Batches of this product that have a concentration < 1mg/ml may have BSA added as a stabilising agent. If you would like information about the formulation of a specific lot, please contact our scientific support team who will be happy to help.
The application notes include recommended starting dilutions; optimal dilutions/concentrations should be determined by the end user.
Use a concentration of 1 µg/ml. Detects a band of approximately 90 kDa (predicted molecular weight: 70 kDa).
Major glycoprotein of vascular endothelium. May play a critical role in the binding of endothelial cells to integrins and/or other RGD receptors.
Endoglin is restricted to endothelial cells in all tissues except bone marrow.

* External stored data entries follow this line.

(** Every read fails. *)
Definition demo_failing : os := demo_os (RErr ECONNRESET).

(** A run that is served, and one that ends at its first read. *)
Lemma server_descriptors_witness :
  wpt FBounds (long_read demo_hi 3) (server_main demo_hi 3) (λ x s, ∃ H,
    tracked (calls s) = Some H ∧
    (x = None → ∃ epfd, epfd ∈ opened H ∧ watched H = opened H ∖ {[epfd]})) server_start ∧
  match server_main demo_hi 3 server_start with Ok (x, _) => x = None | Fault _ => False end ∧
  match server_main demo_failing 3 server_start with Ok _ => False | Fault f => f = FBounds end.
Proof.
  split; [|split; vm_compute; reflexivity]. apply (server_descriptors demo_hi). cbn. lia.
Defined.

Lemma server_rounds_witness :
  wpt FBounds (long_read demo_hi 3) (server_main demo_hi 3) (λ x s,
    (x = Some (-1)%Z ∧ setup_exits (calls s)) ∨
    ∃ epfd listenfd b l t, (b ≠ -1)%Z ∧ (l ≠ -1)%Z ∧
      calls s = setup_calls epfd listenfd b l ++ t ∧ rounds_do epfd listenfd 3 t x)
    server_start.
Proof. apply (server_rounds demo_hi). cbn. lia. Defined.

Lemma server_texts_witness :
  wpt FBounds (long_read demo_hi 3) (server_main demo_hi 3) (λ x s,
    Forall (λ m, (NUL ∉ m) ∧ length m ≤ MAXLINE - 2) (messages (calls s)) →
    texts (calls s) = reading <$> all_shown [] (messages (calls s)) ∧
    ∀ k, k < length (messages (calls s)) →
      length <$> all_shown [] (messages (calls s)) !! k =
      Some (foldr Nat.max 0 ((λ m, S (length m)) <$> take (S k) (messages (calls s)))))
    server_start.
Proof. apply (server_texts demo_hi). cbn. lia. Defined.

(** Three rounds of this server: it accepts three connections and reads from two. *)
Lemma demo_rounds :
  match server_main demo_hi 3 server_start with
  | Ok (x, s) => Some (x, length (messages (calls s)),
      (λ H, (size (opened H), size (watched H))) <$> tracked (calls s))
  | Fault _ => None
  end = Some (None, 3, Some (5, 4)).
Proof. vm_compute. reflexivity. Qed.

(** What was read first shows behind a shorter message. *)
Lemma demo_stale :
  all_shown [] [bytes "hello"; bytes "ok"] =
  [bytes "hello" ++ [NL]; bytes "ok" ++ [NL] ++ bytes "lo" ++ [NL]].
Proof. reflexivity. Qed.

(** A connection 5 whose reads fail. *)
Definition demo_event : epoll_event := Event 5 EPOLLIN.
Definition demo_state : srv :=
  Srv (Some demo_event :: replicate 19 None) (replicate MAXLINE NUL)
    (setup_calls 3 4 0 0 ++ [OAccept 4 5; OCtlAdd 3 5 (Event 5 (Z.lor EPOLLIN EPOLLET))]).

Lemma demo_state_ok : server_state 3 4 {[5%Z]} demo_state.
Proof.
  split; [by vm_compute|split; [done|set_solver]|set_solver| |done|done|by repeat constructor|done].
  split; [done|]. intros fd. rewrite elem_of_singleton. lia.
Qed.

Lemma server_read_faults_witness : on_readable demo_failing 0 demo_state = Fault FBounds.
Proof.
  apply (server_read_faults demo_failing 3 4 {[5%Z]} demo_state 0 demo_event);
    [apply demo_state_ok|reflexivity|by apply elem_of_singleton|exact I].
Defined.

(** A stream in two pieces. *)
Definition demo_stream : os := {|
  epoll_create _ := 3%Z;
  socket _ := 3%Z;
  bind _ _ _ _ := 0%Z;
  listen _ _ _ := 0%Z;
  connect _ _ _ _ := 0%Z;
  epoll_wait _ _ _ := None;
  accept _ _ := (-1)%Z;
  read t _ _ := default (RData []) (RData <$> [bytes "he"; bytes "llo"] !! reads t);
  errno _ := 0%Z;
  inet_pton _ := 1%Z;
  fputs_eof _ _ := false;
  fcntl_getfl _ _ := 2%Z;
  fcntl_setfl _ _ _ := 0%Z
|}.

Lemma recv_prints_witness :
  wp (test_socket1_main demo_stream 3 [bytes "t"; bytes "127.0.0.1"; bytes "80"])
    (λ r s', r = 0%Z ∧
      printed (calls s') = concat (before_nul <$> [bytes "he"; bytes "llo"]) ++
        (if (end_result (RData []) <? 0)%Z then endl (bytes "read error") else []) ∧
      (NUL ∉ concat [bytes "he"; bytes "llo"] →
        concat (before_nul <$> [bytes "he"; bytes "llo"]) = concat [bytes "he"; bytes "llo"]))
    (recv_start (replicate 1025 x61)).
Proof.
  apply (recv_prints demo_stream (bytes "t") (bytes "127.0.0.1") (bytes "80")
    [bytes "he"; bytes "llo"] (RData []) (replicate 1025 x61) 3); try done.
  - unfold RECVLINE. repeat (apply Forall_cons; split; [split; [done|simpl; lia]|]).
    by apply Forall_nil.
  - simpl. lia.
Defined.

Defects in ENG are the cause of hereditary hemorrhagic telangiectasia type 1 (HHT1) [MIM:187300, 108010]; also known as Osler-Rendu-Weber syndrome 1 (ORW1). HHT1 is an autosomal dominant multisystemic vascular dysplasia, characterized by recurrent epistaxis, muco-cutaneous telangiectases, gastro-intestinal hemorrhage, and pulmonary (PAVM), cerebral (CAVM) and hepatic arteriovenous malformations; all secondary manifestations of the underlying vascular dysplasia. Although the first symptom of HHT1 in children is generally nose bleed, there is an important clinical heterogeneity.
CD105 contains a number of potential glycosylation sites (SwissProt) which may explain its migration at a higher molecular weight than predicted.
The predicted molecular weight of CD105 is 70 kDa (SwissProt), however we expect to observe a banding pattern at 90 kDa.
This blot was produced using a 10% Bis-tris gel under the MOPS buffer system. The gel was run at 200V for 50 minutes before being transferred onto a Nitrocellulose membrane at 30V for 70 minutes. The membrane was then blocked for an hour using 5% Bovine Serum Albumin before being incubated with ab124610 overnight at 4°C. Antibody binding was detected using an anti-rabbit antibody conjugated to HRP, and visualised using ECL development solution.